For each line below that holds the word "Embucket", make a copy.

Dataset entries
☆ ☆ ☆ ☆

(** Timestamps with a zone survive the Arrow format: read back from the struct of epoch, fraction and
    zone, each row is the instant that was sent, before 1970 too, at the zone's offset at that time (UTC at the
    epoch itself), and null rows stay null. *)
Theorem struct_timestamps_round_trip unit tz_str tz rows f :
  parse_tz tz_str = Some tz -> minute_offsets tz ->
  Forall (fun row => match row with Some v => in_i64 (v * unit_nanos unit) = true | None => True end) rows ->
  exists s, convert_timestamp (ATemporal (Timestamp unit (Some tz_str)) rows) unit (Some tz_str) Arrow = Ok s /\
    struct_column (mkField f.(field_name) (data_type s) f.(nullable) f.(metadata)) s =
    Ok (mkField f.(field_name) (TUtf8 Utf8) true ∅,
        AUtf8 Utf8 (map (option_map (fun v => let n := v * unit_nanos unit in to_rfc3339 n (encoded_offset tz n))) rows)).
Proof.
  intros Hz Hm Hr.
  assert (to_nanoseconds (ATemporal (Timestamp unit (Some tz_str)) rows) unit = Ok (map (option_map (fun v => v * unit_nanos unit)) rows)) as E.
  { unfold to_nanoseconds. assert (timestamp_rows (ATemporal (Timestamp unit (Some tz_str)) rows) unit = Ok rows) as -> by (by destruct unit).
    cbn [result_bind]. f_equal. destruct unit; cbn [unit_nanos]; try (apply map_ext_Forall; eapply Forall_impl; [exact Hr|];
      intros [v|] Hv; [|done]; cbn [option_map]; f_equal; by apply wrap_i64_id).
    clear. induction rows as [|[v|] rows IH]; cbn [map option_map]; [done| |]; rewrite <- IH; do 2 f_equal. lia. }
  eexists. split; [unfold convert_timestamp, convert_timestamp_to_struct; rewrite E; reflexivity|].
  unfold struct_column. cbn [field_type data_type map fst snd existsb String.eqb Ascii.eqb Bool.eqb orb andb column_by_name int_rows int_column ok_or result_bind field_name].
  rewrite !decide_True by done. cbn [ok_or result_bind]. rewrite (build_struct_strings tz_str tz _ Hz Hm).
  - cbn [result_bind]. do 3 f_equal. rewrite map_map. apply map_ext. by intros [v|].
  - apply Forall_map. eapply Forall_impl; [exact Hr|]. by intros [v|].
Qed.
End structs.
Definition register_table (w : World) (self : CachingSchema) (name : string) (t : Table) : dres (World * CachingSchema) :=
  let is_iceberg := match self.(iceberg_catalog) with Some _ => true | None => false end in
  if is_iceberg && is_builder t then
    Err (Internal "register_table called with IcebergTableBuilder; callers must use CachingSchema::create_iceberg_table_async instead")
  else
    let? w := if is_iceberg || negb (is_view t) then provider_register_table w self.(schema) name t else Ok w in
    Ok (w, with_tables self (<[name := new_table name t]> self.(tables_cache))).

(** What it returns is the cached table, or the provider's for a local table.  The cache is changed even
    when the provider fails. *)
Definition deregister_table (w : World) (self : CachingSchema) (name : string) : dres (World * option Table) * CachingSchema :=
  match self.(tables_cache) !! name with
  | None => (Ok (w, None), self)
  | Some t =>
      let self' := with_tables self (delete name self.(tables_cache)) in
      if is_view t.(table) then (Ok (w, Some t.(table)), self')
      else
        let removed := provider_deregister_table w self.(schema) name in
        match self.(iceberg_catalog) with
        | Some _ => (result_map (fun r => (fst r, Some t.(table))) removed, self')
        | None => (removed, self')
        end
  end.

Definition table_exist (w : World) (self : CachingSchema) (name : string) : bool :=
  match self.(tables_cache) !! name with Some _ => true | None => provider_table_exist w self.(schema) name end.

Definition create_iceberg_table_async (w : World) (self : CachingSchema) (name : string) (builder : Builder) : catres (World * CachingSchema * Table) :=
  let? catalog := iceberg (ok_or self.(iceberg_catalog) (NotFound "iceberg catalog")) in
  let? (w, provider) := iceberg (build_table w catalog self.(iceberg_namespace) builder) in
  let? w := df (provider_register_table w self.(schema) name provider) in
  Ok (w, with_tables self (<[name := new_table name provider]> self.(tables_cache)), provider).

(** The Iceberg table is dropped only when it is cached, under the name that was asked for. *)
Definition drop_table_async (w : World) (self : CachingSchema) (name : string) : catres (World * option CachingTable) * CachingSchema :=
  let removed := self.(tables_cache) !! name in
  let self' := with_tables self (delete name self.(tables_cache)) in
  let r :=
    let? w := match self.(iceberg_catalog), removed with
              | Some catalog, Some t =>
                  if is_view t.(table) then Ok w else iceberg (iceberg_drop_table w catalog self.(iceberg_namespace) name)
              | _, _ => Ok w
              end in
    let? r := df (provider_deregister_table w self.(schema) name) in
    Ok (fst r, removed) in
  (r, self').

(** ** [catalog.rs] *)
Record Properties := mkProperties { created_at : Z; updated_at : Z }.

Definition default_properties (w : World) : Properties := mkProperties (now w) (now w).

Inductive CatalogType := Embucket | Memory.

Definition catalog_type_fmt (t : CatalogType) : string := match t with Embucket => "embucket" | Memory => "memory" end.

Record CachingCatalog := mkCatalog {
  catalog : CatalogHandle;
  catalog_iceberg : option IcebergCatalog;
  catalog_type : CatalogType;
  schemas_cache : gmap string CachingSchema;
  should_refresh : bool;
  catalog_name : string;
  enable_information_schema : bool;
  properties : option Properties;
  catalog_config : CatalogConfig }.

Definition new_catalog (provider : CatalogHandle) (name : string) (ice : option IcebergCatalog) (config : CatalogConfig) : CachingCatalog :=
  mkCatalog provider ice Embucket ∅ false name true None config.

Definition with_refresh (self : CachingCatalog) (refresh : bool) : CachingCatalog :=
  let '(mkCatalog c i t ss _ n e p g) := self in mkCatalog c i t ss refresh n e p g.

Definition with_information_schema (self : CachingCatalog) (enable : bool) : CachingCatalog :=
  let '(mkCatalog c i t ss r n _ p g) := self in mkCatalog c i t ss r n enable p g.

Definition with_catalog_type (self : CachingCatalog) (t : CatalogType) : CachingCatalog :=
  let '(mkCatalog c i _ ss r n e p g) := self in mkCatalog c i t ss r n e p g.

Definition with_properties (self : CachingCatalog) (properties : Properties) : CachingCatalog :=
  let '(mkCatalog c i t ss r n e _ g) := self in mkCatalog c i t ss r n e (Some properties) g.

Definition with_schemas (self : CachingCatalog) (schemas : gmap string CachingSchema) : CachingCatalog :=
  mkCatalog self.(catalog) self.(catalog_iceberg) self.(catalog_type) schemas self.(should_refresh) self.(catalog_name)
    self.(enable_information_schema) self.(properties) self.(catalog_config).

(** A schema without cached tables, as every operation makes it. *)
Definition fresh_schema (self : CachingCatalog) (name namespace : string) (h : SchemaHandle) : CachingSchema :=
  mkSchema h self.(catalog_iceberg) namespace name ∅ self.(catalog_config).

(** Listing also forgets cached schemas that are gone. *)
Definition schema_names (w : World) (self : CachingCatalog) : list string * CachingCatalog :=
  let names := sort (provider_schema_names w self.(catalog)) in
  (names, with_schemas self (filter (fun kv => kv.1 ∈ names) self.(schemas_cache))).

Definition get_schema (w : World) (self : CachingCatalog) (name : string) : option CachingSchema * CachingCatalog :=
  match self.(schemas_cache) !! name with
  | Some s => (Some s, self)
  | None =>
      match provider_schema_of w self.(catalog) name with
      | Some h => let s := fresh_schema self name name h in (Some s, with_schemas self (<[name := s]> self.(schemas_cache)))
      | None => (None, self)
      end
  end.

☆ ☆ ☆ ☆

> _RESPONSE AREA_
Inductive CatalogType := Embucket | Memory.
Definition catalog_type_fmt (t : CatalogType) : string := match t with Embucket => "embucket" | Memory => "memory" end.
  mkCatalog provider ice Embucket ∅ false name true None config.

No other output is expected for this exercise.